Task statement:
The lines to repeat are those below from the one containing "Fixpoint has_non_digit (s" down to the one containing "no connection *)", both included; reproduce them exactly and nothing else.

Supplied information:
*-*-*

(** * maxmind-fetcher: the update cycle and the live database handle

    A shallow embedding of [src/MaxMindFetcher.ts] (the update cycle of
    [MaxMindFetcher], its re-entrancy guard and the rewrite gate read by
    [getDbBuffer]) and of [LiveMaxMindDb] (the reference-counted handle of
    the loaded database), with the properties the specification states
    about them.

    Conventions.
    - A JavaScript string is a [string]; characters are code units below
      256.  A [Uint8Array] / [ArrayBuffer] is a [list byte].
    - Everything the cycle obtains from outside (clock, HTTP responses,
      I/O failures) is read from an explicit [env]; the files and the
      fields of the object are an explicit [world].
    - An [await] is a point where other tasks may run.  The sequential
      model ([updateDb]) runs one cycle alone; the concurrent models
      (modules [Gate] and [Live]) split the code at its [await]s. *)

From stdpp Require Import gmap strings list.
From Stdlib Require Import ZArith Ascii String DecimalString.
From Stdlib.Strings Require Import Byte.
From Stdlib Require Import DecimalPos.

Open Scope string_scope.

Abbreviation bytes := (list byte).

(** ** JavaScript string primitives used by the cycle *)

Module Js.

(** [s.split(sep)] for a separator of one character: never empty, and
    [split sep ""] is [[""]]. *)
Fixpoint split (sep : ascii) (s : string) : list string :=
  match s with
  | EmptyString => [EmptyString]
  | String c s' =>
      if Ascii.eqb c sep then EmptyString :: split sep s'
      else match split sep s' with
           | [] => [String c EmptyString]
           | t :: ts => String c t :: ts
           end
  end.

(** Truthiness of a string: only the empty string is falsy. *)
Definition truthy (s : string) : bool :=
  match s with EmptyString => false | _ => true end.

(** [x || d] where [x] is a string or [undefined]. *)
Definition or_else (x : option string) (d : string) : string :=
  match x with
  | Some s => if truthy s then s else d
  | None => d
  end.

(** White space as [trim] and the regular expression class [\s] see it,
    below code unit 256: TAB, LF, VT, FF, CR, SPACE, NBSP. *)
Definition is_whitespace (c : ascii) : bool :=
  let n := nat_of_ascii c in
  (Nat.leb 9 n && Nat.leb n 13) || Nat.eqb n 32 || Nat.eqb n 160.

Definition is_digit (c : ascii) : bool :=
  let n := nat_of_ascii c in Nat.leb 48 n && Nat.leb n 57.

Fixpoint trimStart (s : string) : string :=
  match s with
  | String c s' => if is_whitespace c then trimStart s' else s
  | EmptyString => EmptyString
  end.

(** Drops trailing white space: a white-space character is kept only
    when something that is kept follows it. *)
Fixpoint trimEnd (s : string) : string :=
  match s with
  | EmptyString => EmptyString
  | String c s' =>
      match trimEnd s' with
      | EmptyString => if is_whitespace c then EmptyString else String c EmptyString
      | t => String c t
      end
  end.

Definition trim (s : string) : string := trimEnd (trimStart s).

(** [s.match(/\D/)] as a boolean: some character is not a digit. *)
Fixpoint has_non_digit (s : string) : bool :=
  match s with
  | EmptyString => false
  | String c s' => negb (is_digit c) || has_non_digit s'
  end.

Fixpoint digits_value (acc : Z) (s : string) : Z :=
  match s with
  | String c s' =>
      if is_digit c then digits_value (10 * acc + (Z.of_nat (nat_of_ascii c) - 48)) s'
      else acc
  | EmptyString => acc
  end.

(** [parseInt s] for the strings the cycle passes to it (empty, or decimal
    digits only): [None] is NaN.  The value is exact; a timestamp is far
    below 2^53. *)
Definition parseInt (s : string) : option Z :=
  match s with
  | String c _ => if is_digit c then Some (digits_value 0 s) else None
  | EmptyString => None
  end.

(** [String(n)] for an integer [n]. *)
Definition String_of (n : Z) : string := NilZero.string_of_int (Z.to_int n).

(** [s.endsWith(suffix)]. *)
Definition endsWith (s suffix : string) : bool :=
  let ls := String.length s in
  let lx := String.length suffix in
  Nat.leb lx ls && String.eqb (substring (ls - lx) lx s) suffix.

(** [parts.join(sep)]. *)
Definition join (sep : string) (parts : list string) : string :=
  String.concat sep parts.

(** Two lower-case hexadecimal digits of a byte:
    [b.toString(16).padStart(2, "0")]. *)
Definition hex_digit (n : N) : ascii :=
  if N.ltb n 10 then ascii_of_N (48 + n) else ascii_of_N (87 + n).

Definition hex2 (b : byte) : string :=
  let n := Byte.to_N b in
  String (hex_digit (n / 16)) (String (hex_digit (n mod 16)) EmptyString).

End Js.

(** ** The update cycle of [MaxMindFetcher] *)

Module Fetcher.

(** The values the cycle throws. *)
Inductive error :=
| NotFound                                   (* Deno.errors.NotFound *)
| IoFailure (op : string)                    (* any other failure of a file operation *)
| FetchRejected (suffix : string)            (* fetch itself rejects: no connection *)
| RequestFailed (suffix : string) (status : Z)  (* !response.ok *)
| VerificationFailed                         (* sha256 of the download differs *)
| NoMmdbFound (entryNames : list string)     (* no .mmdb entry in the archive *)
| StreamFailure                              (* gunzip or untar fails *)
| CallbackThrew (cb : nat).                  (* what an onDbChange callback throws *)

Definition is_NotFound (e : error) : bool :=
  match e with NotFound => true | _ => false end.

Definition dquote : string := String "034" EmptyString.
Definition newline : string := String "010" EmptyString.

(** The message of the errors the cycle builds itself. *)
Definition message (e : error) : string :=
  match e with
  | RequestFailed suffix status =>
      "Maxmind request to " ++ dquote ++ suffix ++ dquote
        ++ " failed, status code was " ++ Js.String_of status
  | VerificationFailed => "Failed to download maxmind db, sha256 verification failed."
  | NoMmdbFound entryNames =>
      "Failed to get MaxMind database from the tar response, no .mmdb file found. Only found:"
        ++ newline ++ Js.join newline (map (fun e => " - " ++ e) entryNames)
  | NotFound => "NotFound"
  | IoFailure op => op
  | FetchRejected suffix => suffix
  | StreamFailure => "stream"
  | CallbackThrew _ => "callback"
  end.

(** An entry of the tar stream: directories have no [readable]; the
    content of a file arrives in chunks. *)
Record entry := { path : string; readable : option (list bytes) }.

(** What [fetch] gives: it rejects, or it resolves to a response. *)
Inductive response (A : Type) :=
| Rejected
| Response (ok : bool) (status : Z) (body : A).
Arguments Rejected {A}.
Arguments Response {A} ok status body.

(** Everything one cycle reads from outside. *)
Record env := {
  now_check : Z;                       (* Date.now() in the interval test *)
  now_write : Z;                       (* Date.now() when the checkpoint is written *)
  sha_response : response string;      (* the answer to "tar.gz.sha256" *)
  tar_response : response bytes;       (* the answer to "tar.gz" *)
  fault_readLastChecked : bool;        (* reading lastChecked.txt fails, not with NotFound *)
  fault_readDb : bool;                 (* reading db.mmdb fails, not with NotFound *)
  fault_writeTemp : bool;              (* writing tempDb.mmdb fails *)
  fault_remove : bool;                 (* removing db.mmdb fails, not with NotFound *)
  fault_rename : bool;                 (* renaming tempDb.mmdb fails *)
  fault_writeLastChecked : bool;       (* writing lastChecked.txt fails *)
  cb_throws : nat -> bool              (* the callback throws when it is called *)
}.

*-*-*

Solution to this task:
Fixpoint has_non_digit (s : string) : bool :=
  match s with
  | EmptyString => false
  | String c s' => negb (is_digit c) || has_non_digit s'
  end.

Fixpoint digits_value (acc : Z) (s : string) : Z :=
  match s with
  | String c s' =>
      if is_digit c then digits_value (10 * acc + (Z.of_nat (nat_of_ascii c) - 48)) s'
      else acc
  | EmptyString => acc
  end.

(** [parseInt s] for the strings the cycle passes to it (empty, or decimal
    digits only): [None] is NaN.  The value is exact; a timestamp is far
    below 2^53. *)
Definition parseInt (s : string) : option Z :=
  match s with
  | String c _ => if is_digit c then Some (digits_value 0 s) else None
  | EmptyString => None
  end.

(** [String(n)] for an integer [n]. *)
Definition String_of (n : Z) : string := NilZero.string_of_int (Z.to_int n).

(** [s.endsWith(suffix)]. *)
Definition endsWith (s suffix : string) : bool :=
  let ls := String.length s in
  let lx := String.length suffix in
  Nat.leb lx ls && String.eqb (substring (ls - lx) lx s) suffix.

(** [parts.join(sep)]. *)
Definition join (sep : string) (parts : list string) : string :=
  String.concat sep parts.

(** Two lower-case hexadecimal digits of a byte:
    [b.toString(16).padStart(2, "0")]. *)
Definition hex_digit (n : N) : ascii :=
  if N.ltb n 10 then ascii_of_N (48 + n) else ascii_of_N (87 + n).

Definition hex2 (b : byte) : string :=
  let n := Byte.to_N b in
  String (hex_digit (n / 16)) (String (hex_digit (n mod 16)) EmptyString).

End Js.

(** ** The update cycle of [MaxMindFetcher] *)

Module Fetcher.

(** The values the cycle throws. *)
Inductive error :=
| NotFound                                   (* Deno.errors.NotFound *)
| IoFailure (op : string)                    (* any other failure of a file operation *)
| FetchRejected (suffix : string)            (* fetch itself rejects: no connection *)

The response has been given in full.